Celldi's core technologies are conjugation and encapsulation.
Two different techniques apply for conjugation and encapsulation new and existing compounds and potency compounds. The mechanism of drugs are released in the human body is different, and makes an effect.
It can be described as an efficient drug delivery technology, and the new drug that binds to Celldi's polymer and the existing used compound, such as dopamine compound, can be called an modified or improved new drug.
Celldi's own polymers are structurally designed such as specific compounds, peptides, or new drug candidates to create a single compound through the combination of Celldi's polymers and candidate compounds.

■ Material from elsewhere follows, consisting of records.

(* ===== verification/Pgtable.v ===== *)
(** * Page tables ([asm/pgtable.h], [asm/pgtable_modify.h], [mm/tlb.cc])

    The page-table entries of x86-64 and the walk through the tables.  A table
    is known by its virtual address in the direct map, a pointer to an entry is
    a table and an index; [tables] holds the tables that are allocated, by
    index to the entries that are not zero, and an access to anything else is
    undefined ([None]).  Pages come from the interface [PageSource].  The
    operations run one after the other. *)

From S2P Require Import Prelude Align LinkedList PageAlloc.
From S2P Require Export Slab.

Section pgtable_defs.
Local Open Scope Z_scope.

(** ** Entries ([asm/pg_bits.h], [asm/pgtable.h]) *)

Definition PG_PRESENT : Z := 1.
Definition PG_WRITE : Z := 2.
Definition PG_USER : Z := 4.
Definition PG_GLOBAL : Z := 256.
Definition PG_ADDR_MASK : Z := 4503599627366400. (* 0x000ffffffffff000 *)

Definition phys_addr (value : Z) : Z := Z.land value PG_ADDR_MASK.
Definition pte_empty (value : Z) : bool := bool_decide (value = 0).
Definition readable (value : Z) : bool := bool_decide (Z.land value PG_PRESENT ≠ 0).
Definition writable (value : Z) : bool :=
  bool_decide (Z.land value (Z.lor PG_PRESENT PG_WRITE) = Z.lor PG_PRESENT PG_WRITE).

Definition PAGE_KERNEL_PGTABLE : Z := Z.lor PG_PRESENT PG_WRITE.
Definition PAGE_KERNEL_DATA (x86_nx_bit : Z) : Z :=
  Z.lor (Z.lor (Z.lor PG_PRESENT PG_WRITE) PG_GLOBAL) x86_nx_bit.

Inductive page_cache_mode := pcm_writeback | pcm_writethrough | pcm_uc_minus | pcm_uncached | pcm_writecombine.

(** The bits the boot code found for the cache modes and for no-execute. *)
Record pg_config := mkPgConfig {
  x86_nx_bit : Z; PG_WT : Z; PG_UC_MINUS : Z; PG_UC : Z; PG_WC : Z }.

Definition pcm_pteval (c : pg_config) (pcm : page_cache_mode) : Z :=
  match pcm with
  | pcm_writethrough => PG_WT c
  | pcm_uc_minus => PG_UC_MINUS c
  | pcm_uncached => PG_UC c
  | pcm_writecombine => PG_WC c
  | pcm_writeback => 0
  end.

Definition make_pte_k (phys flags : Z) : Z :=
  Z.lor phys (if decide (Z.land flags PG_PRESENT ≠ 0) then Z.lor flags PG_GLOBAL else flags).

Definition make_io_pte (c : pg_config) (phys : Z) (pcm : page_cache_mode) : Z :=
  make_pte_k phys (Z.lor (PAGE_KERNEL_DATA (x86_nx_bit c)) (pcm_pteval c pcm)).

(** ** Indices and boundaries *)

Definition pgtable_index (addr : Z) (level : nat) : Z :=
  Z.land (Z.shiftr addr (3 + 9 * Z.of_nat level)) 511.

Definition pgtable_entry_size (level : nat) : Z := shl64 1 (3 + 9 * Z.of_nat level).

Definition pgtable_boundary_next (start stop : Z) (level : nat) : Z :=
  let entry_size := pgtable_entry_size level in
  let start := Z.land start (not64 (entry_size -ᵤ 1)) in
  let start := start +ᵤ entry_size in
  if decide (stop ≠ 0 ∧ stop < start) then stop else start.

Definition max_pgtable_level (la57 : bool) : nat := if la57 then 5 else 4.

(** Where the boot code puts the kernel's virtual mappings. *)
Definition KERNEL_VM_FIRST (la57 : bool) : Z := if la57 then 0xff90000000000000 else 0xffffe00000000000.
Definition KERNEL_VM_LAST (la57 : bool) : Z := if la57 then 0xffcfffffffffffff else 0xffffefffffffffff.

(** ** The accumulator of TLB flushes; the list of pages is a sequence *)

Record tlb_accumulator := mkTlb { flush_range_start : Z; flush_range_end : Z; deferred_pages : list loc }.

Definition tlb_begin_kernel (t : tlb_accumulator) : tlb_accumulator := mkTlb 0 0 (deferred_pages t).

Definition tlb_add_range (t : tlb_accumulator) (start stop : Z) : tlb_accumulator :=
  if decide (flush_range_start t = flush_range_end t) then mkTlb start stop (deferred_pages t)
  else
    mkTlb (if decide (start < flush_range_start t) then start else flush_range_start t)
      (if decide (stop > flush_range_end t) then stop else flush_range_end t) (deferred_pages t).

Definition tlb_add_page (t : tlb_accumulator) (p : loc) : tlb_accumulator :=
  mkTlb (flush_range_start t) (flush_range_end t) (deferred_pages t ++ [p]).

Definition tlb_accumulator_empty (t : tlb_accumulator) : bool :=
  bool_decide (flush_range_start t = flush_range_end t) && bool_decide (deferred_pages t = []).

(** ** Tables in memory *)

Context (page_map HHDM_OFFSET : Z) (la57 : bool) (root_pgtable : Z).
Context {S : Type} `{!PageSource S}.

Record slot := mkSlot { in_table : Z; at_index : Z }.

(** [flushed] lists the ranges the CPUs were told to flush. *)
Record vm := mkVm { tables : gmap Z (gmap Z Z); pool : S; flushed : list (Z * Z) }.

Definition pte_read (s : vm) (e : slot) : option Z :=
  t ← tables s !! in_table e;
  if decide (0 <= at_index e < 512) then Some (default 0 (t !! at_index e)) else None.

Definition pte_store (s : vm) (e : slot) (v : Z) : option vm :=
  t ← tables s !! in_table e;
  if decide (0 <= at_index e < 512)
  then Some (mkVm (<[in_table e := <[at_index e := v]> t]> (tables s)) (pool s) (flushed s)) else None.

Definition pte_clear (s : vm) (e : slot) : option vm := pte_store s e 0.
Definition pte_install (s : vm) (e : slot) (v : Z) : option vm := pte_store s e v.

(** [atomic_cmpxchg]: whether it succeeded, and [value] after it. *)
Definition pgtable_install (s : vm) (e : slot) (value : Z) : option (bool * Z * vm) :=
  cur ← pte_read s e;
  if decide (cur = 0) then s ← pte_store s e value; Some (true, value, s)
  else Some (false, cur, s).

Definition pte_pgtable (value : Z) : Z := phys_to_virt HHDM_OFFSET (phys_addr value).

Definition make_pte_pgtable_k (table : Z) : Z :=
  Z.lor (virt_to_phys HHDM_OFFSET table) PAGE_KERNEL_PGTABLE.

Definition pgtable_entry (value addr : Z) (level : nat) : slot :=
  mkSlot (pte_pgtable value) (pgtable_index addr level).

Definition get_vmap_pgtable : Z := phys_to_virt HHDM_OFFSET root_pgtable.

Definition get_vmap_pgtable_entry (addr : Z) : slot :=
  mkSlot get_vmap_pgtable (pgtable_index addr (max_pgtable_level la57)).

Definition next_slot (e : slot) : slot := mkSlot (in_table e) (at_index e + 1).

(** [alloc_page (ALLOC_KERNEL | __ALLOC_ZERO)]: the page is zeroed. *)
Definition alloc_pgtable (s : vm) : option (option Z * vm) :=
  '(p, src) ← ps_alloc (pool s) (Z.lor ALLOC_KERNEL ALLOC_ZERO);
  match p with
  | Some p => let t := page_to_virt page_map HHDM_OFFSET p in
              Some (Some t, mkVm (<[t := ∅]> (tables s)) src (flushed s))
  | None => Some (None, mkVm (tables s) src (flushed s))
  end.
(** The body of the loop of [vmap_io_range]. *)
Definition map_io_page (phys addr : Z) (pcm : page_cache_mode) (st : vmap_state) (i : Z) : option (bool * vmap_state) :=
  '(pte, s) ← get_pte page_map HHDM_OFFSET la57 root_pgtable (vmm st) (addr +ᵤ i);
  match pte with
  | None => Some (false, with_vm st s)
  | Some pte => s ← pte_install s pte (make_io_pte cfg (phys +ᵤ i) pcm); Some (true, with_vm st s)
  end.

Definition vmap_io_range (st : vmap_state) (phys size : Z) (pcm : page_cache_mode) (low high : Z)
    : option (option Z * vmap_state) :=
  let offset_in_page := Z.land phys (PAGE_SIZE -ᵤ 1) in
  if decide (size +ᵤ offset_in_page < size) then Some (None, st)
  else
    let phys := phys -ᵤ offset_in_page in
    let size := size +ᵤ offset_in_page in
    let size := align_up size PAGE_SIZE in
    if decide (size = 0) then Some (None, st)
    else
      '(area, st) ← new_area st size low high;
      match area with
      | None => Some (None, st)
      | Some (vma, addr) =>
        '(ok, st) ← map_pages (map_io_page phys addr pcm) false (Z.to_nat (size / PAGE_SIZE)) st vma addr 0 size;
        if ok : bool then
          '(first, _) ← at_bounds (vmap_tree st) vma;
          Some (Some (first +ᵤ offset_in_page), st)
        else Some (None, st)
      end.

Definition PCM_NORMAL_RAM : page_cache_mode := pcm_writeback.

Definition vmap_io (st : vmap_state) (phys size : Z) (pcm : page_cache_mode) : option (option Z * vmap_state) :=
  vmap_io_range st phys size pcm (KERNEL_VM_FIRST la57) (KERNEL_VM_LAST la57).

Definition vmap_range (st : vmap_state) (phys size low high : Z) : option (option Z * vmap_state) :=
  vmap_io_range st phys size PCM_NORMAL_RAM low high.

Definition vmap (st : vmap_state) (phys size : Z) : option (option Z * vmap_state) :=
  vmap_io_range st phys size PCM_NORMAL_RAM (KERNEL_VM_FIRST la57) (KERNEL_VM_LAST la57).

(** The body of the loop of [kmalloc_large]. *)
Definition map_new_page (addr : Z) (st : vmap_state) (i : Z) : option (bool * vmap_state) :=
  '(page, src) ← ps_alloc (pool (vmm st)) ALLOC_KERNEL;
  let st := with_vm st (with_pool (vmm st) src) in
  match page with
  | None => Some (false, st)
  | Some page =>
    '(pte, s) ← get_pte page_map HHDM_OFFSET la57 root_pgtable (vmm st) (addr +ᵤ i);
    match pte with
    | None => s ← release_page page_map HHDM_OFFSET s page; Some (false, with_vm st s)
    | Some pte =>
      s ← pte_install s pte (make_pte_k (page_to_phys page_map page) (PAGE_KERNEL_DATA (x86_nx_bit cfg)));
      Some (true, with_vm st s)
    end
  end.

Definition kmalloc_large (st : vmap_state) (size : Z) : option (option Z * vmap_state) :=
  let size := align_up size PAGE_SIZE in
  if decide (size = 0) then Some (None, st)
  else
    '(area, st) ← new_area st size (KERNEL_VM_FIRST la57) (KERNEL_VM_LAST la57);
    match area with
    | None => Some (None, st)
    | Some (vma, addr) =>
      '(ok, st) ← map_pages (map_new_page addr) true (Z.to_nat (size / PAGE_SIZE)) st vma addr 0 size;
      if ok : bool then
        '(first, _) ← at_bounds (vmap_tree st) vma;
        Some (Some first, st)
      else Some (None, st)
    end.

End vmap_defs.

(** ** The page tables, with the objects of [kmalloc] kept

    The theorems about the page tables hold for every source of pages; taken
    for the source below, they say that the objects handed out stay so. *)

Section vmap_live.
Local Open Scope Z_scope.
Context (page_map HHDM_OFFSET : Z) (la57 : bool) (root_pgtable : Z).
Context {S : Type} `{!AreaSource S}.
Context (Hframe : ∀ p, ps_page p → frame_ok page_map p).
Context (Hroot : ∀ p, ps_page p → page_to_virt page_map HHDM_OFFSET p ≠ get_vmap_pgtable HHDM_OFFSET root_pgtable).
Implicit Types (s : @vm S) (own : gmap (nat * Z) Z) (L : loc → Prop).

Such a new polymer-based single compound, through the reaction of specific enzymes present in vivo, breaks the bond between the celldi polymer and the compound and the compound becomes effective in vivo.
Celldi's encapsulation technology is that nanogels capture a single compound.
Nanogel is a type of macromolecular polymer that traps biologically active compounds or molecules of relatively large size.
When entering the body in this state, the reticulum gel breaks down due to the reaction of enzymes present in the body, and the drug is released to show activity.
Polymer-Drug Synthesis Strategies
PSI is a water-insoluble polymer and acts as a base polymer of poly (asparamide) by ring opening reaction. PSI was synthesized by thermal polycondensation on a mixture of L-aspartic acid monomer and o-phosphoric acid, an acid catalyst.
In the alkaline solution, the poly (aspartame) is produced as α- or β-carboxylate groups, while the ring-opening reaction is alkaline hydrolysis in the PSI's imide group.
III. NMR & FT-IR
NMR analysis is used to verify the binding of active compound conjugates and polymers.
i. Redox sensitive ii. Redox and pH sensitive
Reduction & pH
Nanogel preparation & Cross linking
Two kinds of redox-sensitive PASP nanogels were prepared. One contains only disulfide bonds as crosslinking agent (type I), and the other contains both redox inert and disulfide bonds (type II). For type I nanogels, PASP-SH was crosslinked by oxidation through NaBrO3. For type II nanogels, some thiol groups in PASP-SH were crosslinked with permanent crosslinker molecules, and the remaining thiol groups gave the nanogels redox.
A “nano emulsion schematic” representation of a PASP SS nanogel.